I certainly do remember my provincial joy and my triumphant gestures that invariably accompanied my arguments about the need to cross over into Literature. The arguments, that is, the same argument repeated while it lasted, abounded in simplicity: philosophy binds you to a code that ultimately prevents you from telling the whole story. Your fear, for example, vanishes from a text critical of the Party. Without that fear your text is pale. Thus, I claimed, the need for a new medium that could transmit the residuum, the constituent fear. And that was all. Literally. The lack of insight made my discovery quite valuable for a short while. It suggested a new freedom. That freedom soon exhausted itself in my gestures, which were no doubt useful externally, since they reflected my enthusiasm from an occasional listener, but they also substituted internally for all that was lacking conceptually.
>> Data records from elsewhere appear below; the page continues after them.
Lemma freeze_keeps sid set v s :
  A s -> in_s 32 v -> keeps R (freezeValue (IOC_virt n) sid set v s).
Proof.
  intros Hs Hv c r c' Hrun. unfold freezeValue, localFreezeValueIt in Hrun.
  change (bind (getc getId) ?k c) with (k (getId c) c) in Hrun. cbv beta zeta in Hrun.
  destruct (sid =? DefaultObjectId); [injection Hrun as _ <-; reflexivity|].
  change (bind (find_usi sid) ?k c) with (k (ioList c !! sid) c) in Hrun. cbv beta in Hrun.
  destruct (ioList c !! sid) as [u|] eqn:Hu; [|injection Hrun as _ <-; reflexivity].
  rewrite (localFreezeValue_shape n sid set v _ c u Hu) in Hrun.
  fold (author (getId c) s) in Hrun.
  destruct (allowed canWrite u (author (getId c) s) c) eqn:Hal;
    [|injection Hrun as _ <-; reflexivity].
  destruct (readonly u) eqn:Hro; [injection Hrun as _ <-; reflexivity|].
  apply bind_inv in Hrun as [(z & c1 & H1 & Hrun)|(e & H1 & _)];
    [injection Hrun as _ <-|]; by eapply Hfreeze.
Qed.

Lemma calibrate_keeps sid cal s : keeps R (calibrate sid cal s).
Proof.
  intros c r c' Hrun. unfold calibrate in Hrun.
  change (bind (find_usi sid) ?k c) with (k (ioList c !! sid) c) in Hrun. cbv beta in Hrun.
  destruct (ioList c !! sid) as [u|] eqn:Hu; [|injection Hrun as _ <-; reflexivity].
  unfold bind in Hrun. rewrite require_run in Hrun.
  destruct (allowed canWrite u s (ioc c)); injection Hrun as _ <-; [by apply Hcal|reflexivity].
Qed.

Lemma run_op_keeps o :
  op_ok o -> (forall s, op_author o = Some s -> A s) ->
  match o with
  | OpUndef sid b s => keeps R (setUndefinedState (IOC_virt n) sid b s)
  | OpReloadACL amap iomap => keeps R (reloadACLConfig amap iomap)
  | _ => True
  end -> keeps R (run_op n o).
Proof.
  intros Ho Ha Hrest. destruct o; cbn [run_op op_ok op_author] in *;
    auto using freeze_keeps, calibrate_keeps.
  - apply keeps_bind; [done|by apply it_keeps; auto|intros; by apply keeps_ret].
  - apply keeps_bind; [done|by apply outputs_keep; auto|intros; by apply keeps_ret].
Qed.
End OpsKeep.

(** What a sensor shows, through any operations that do not set the
    undefined state of the sensors outside of [D]. *)

Lemma freeze_others D sid set v u c :
  in_s 32 v -> all_good D c -> ioList c !! sid = Some u ->
  sensor_pre (freeze_record set v u) /\
  ioList (put_s sid (freeze_record set v u) c) !! sid = Some (freeze_record set v u) /\
  forall x w, x <> sid -> ioList (put_s sid (freeze_record set v u) c) !! x = Some w ->
    record_ok D x w.
Proof.
  intros Hv Hc Hu. cbn. split; [apply freeze_record_pre; [done|exact (proj1 (Hc _ _ Hu))]|].
  split; [by rewrite lookup_insert_eq|].
  intros x w Hne Hx. rewrite lookup_insert_ne in Hx by done. exact (Hc x w Hx).
Qed.

Lemma undef_good (D : Z -> Prop) n sid b s :
  D sid -> keeps (good_step D) (setUndefinedState (IOC_virt n) sid b s).
Proof.
  intros HD c r c' Hrun. unfold setUndefinedState, localSetUndefinedState in Hrun.
  change (bind (find_usi sid) ?k c) with (k (ioList c !! sid) c) in Hrun. cbv beta in Hrun.
  destruct (ioList c !! sid) as [u|] eqn:Hu; [|by injection Hrun as _ <-].
  destruct (readonly u); [by injection Hrun as _ <-|].
  change (bind (put sid ?x) ?k c) with (k tt (put_s sid x c)) in Hrun. cbv beta in Hrun.
  intros Hc. assert (Hput : all_good D (put_s sid (setUndefined_locked b u) c)).
  { apply put_good; [|done]. split; [|by left]. apply setUndefined_ok. exact (proj1 (Hc _ _ Hu)). }
  revert Hrun Hput. generalize (put_s sid (setUndefined_locked b u) c). clear c Hu Hc.
  intros c Hrun. refine (_ : good_step D c c'). revert c r c' Hrun.
  assert (Hem : forall f : IOC -> IOC, (forall c, ioList (f c) = ioList c) ->
            keeps (good_step D) (modc (S := IOC) f)).
  { intros f Hf. apply keeps_modify. intros c Hc. unfold all_good. cbn. by rewrite Hf. }
  destruct (negb _);
    repeat first [apply emit_good; intros; by apply cascade_good
                 |apply keeps_catch_all|apply keeps_bind; [apply _| |intros]
                 |apply Hem; by intros|apply keeps_ret; apply _].
Qed.

Lemma reload_good D amap iomap : keeps (good_step D) (reloadACLConfig (S := IOC) amap iomap).
Proof.
  apply keeps_for_each; [apply _..|]. intros [sid nm] _ c r c' Hrun. cbn [fst snd] in Hrun.
  change (bind (find_usi sid) ?k c) with (k (ioList c !! sid) c) in Hrun. cbv beta in Hrun.
  destruct (ioList c !! sid) as [u|] eqn:Hu; [|by injection Hrun as _ <-].
  injection Hrun as _ <-. intros Hc. destruct (Hc _ _ Hu) as [[? ? ? ? ?] Hs].
  apply put_good; [|done]. split; [by constructor|exact Hs].
Qed.

Definition undefines (o : op) (x : Z) : Prop :=
  match o with OpUndef sid _ _ => sid = x | _ => False end.

Lemma run_op_good D n o :
  op_ok o -> (forall x, undefines o x -> D x) -> keeps (good_step D) (run_op n o).
Proof.
  intros Ho HD. apply (run_op_keeps n (fun _ => True)); [apply _|apply _| | | |done..|].
  - intros sid v s c r c' _ Hv Hrun. exact (cascade_good D n _ _ _ Hv _ _ _ Hrun).
  - intros sid set v s c r c' u _ Hv Hu Hal Hro Hrun Hc.
    destruct (freeze_others D sid set v u c Hv Hc Hu) as (Hpre & Hu1 & Hoth).
    eapply (write_repairs_good D); [|exact Hu1| | |done|done|exact Hrun]; [|done..].
    by destruct (Hc _ _ Hu) as [[] _].
  - intros sid cal u c Hu Hc. destruct (Hc _ _ Hu) as [[? ? ? ? ?] Hs].
    apply put_good; [|done]. split; [by constructor|exact Hs].
  - destruct o; cbn in *; auto using undef_good, reload_good.
Qed.

(** Operations of authors who may write every sensor. *)
Definition in_sync (c : IOC) : Prop :=
  edges_ok (fun _ => False) c /\ shown_ok (fun _ => False) c.

Definition trusted (c : IOC) (s : Z) : Prop := open_to (author (getId c) s) c.

Definition plain_op (A : Z -> Prop) (o : op) : Prop :=
  match o with
  | OpSet _ _ s | OpFreeze _ _ _ s | OpOutputs _ s => A s
  | OpCalibrate _ _ _ => True
  | OpUndef _ _ _ | OpReloadACL _ _ => False
  end.

Definition sync_inv (h : Z -> nat) (A : Z -> Prop) (c : IOC) : Prop :=
  Inv h c /\ in_sync c /\ forall s, A s -> trusted c s.
Definition sync_step h A (c c' : IOC) : Prop := sync_inv h A c -> sync_inv h A c'.

#[export] Instance sync_step_refl h A : Reflexive (sync_step h A).
Proof. intros c Hc. exact Hc. Qed.
#[export] Instance sync_step_trans h A : Transitive (sync_step h A).
Proof. unfold sync_step. intros c d e Hcd Hde. auto. Qed.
Encouraged by my own rhetoric I made my first attempts at crossing. And then, not so suddenly, it became clear that Literature, the new world, was utterly foreign to me. It remained foreign. I did not want to learn, because I felt that learning would only paralyze my writing in some mysterious way. The very thought of craftsmanship repulsed me. The residuum would be lost again if I tried to manufacture my texts. I thus confronted a void of previously unknown dimensions. The space that separates my short pieces, so innocent on paper, is simply terrifying. What appears as a space between two pieces is actually nothing but terror. Every single time I bridge this space, physically at least, I confront it with such unexpected speed, that the risk of crashing for good is ever greater. My provincial boasting cannot possibly be redeemed, though. I must live through it. I have no choice but to condemn myself to my own invention. Every other device, however subtle, would only make me brittle, resentful, mature. Such inventions must be tested one by one. Otherwise one is most likely to be lost among them. The horror.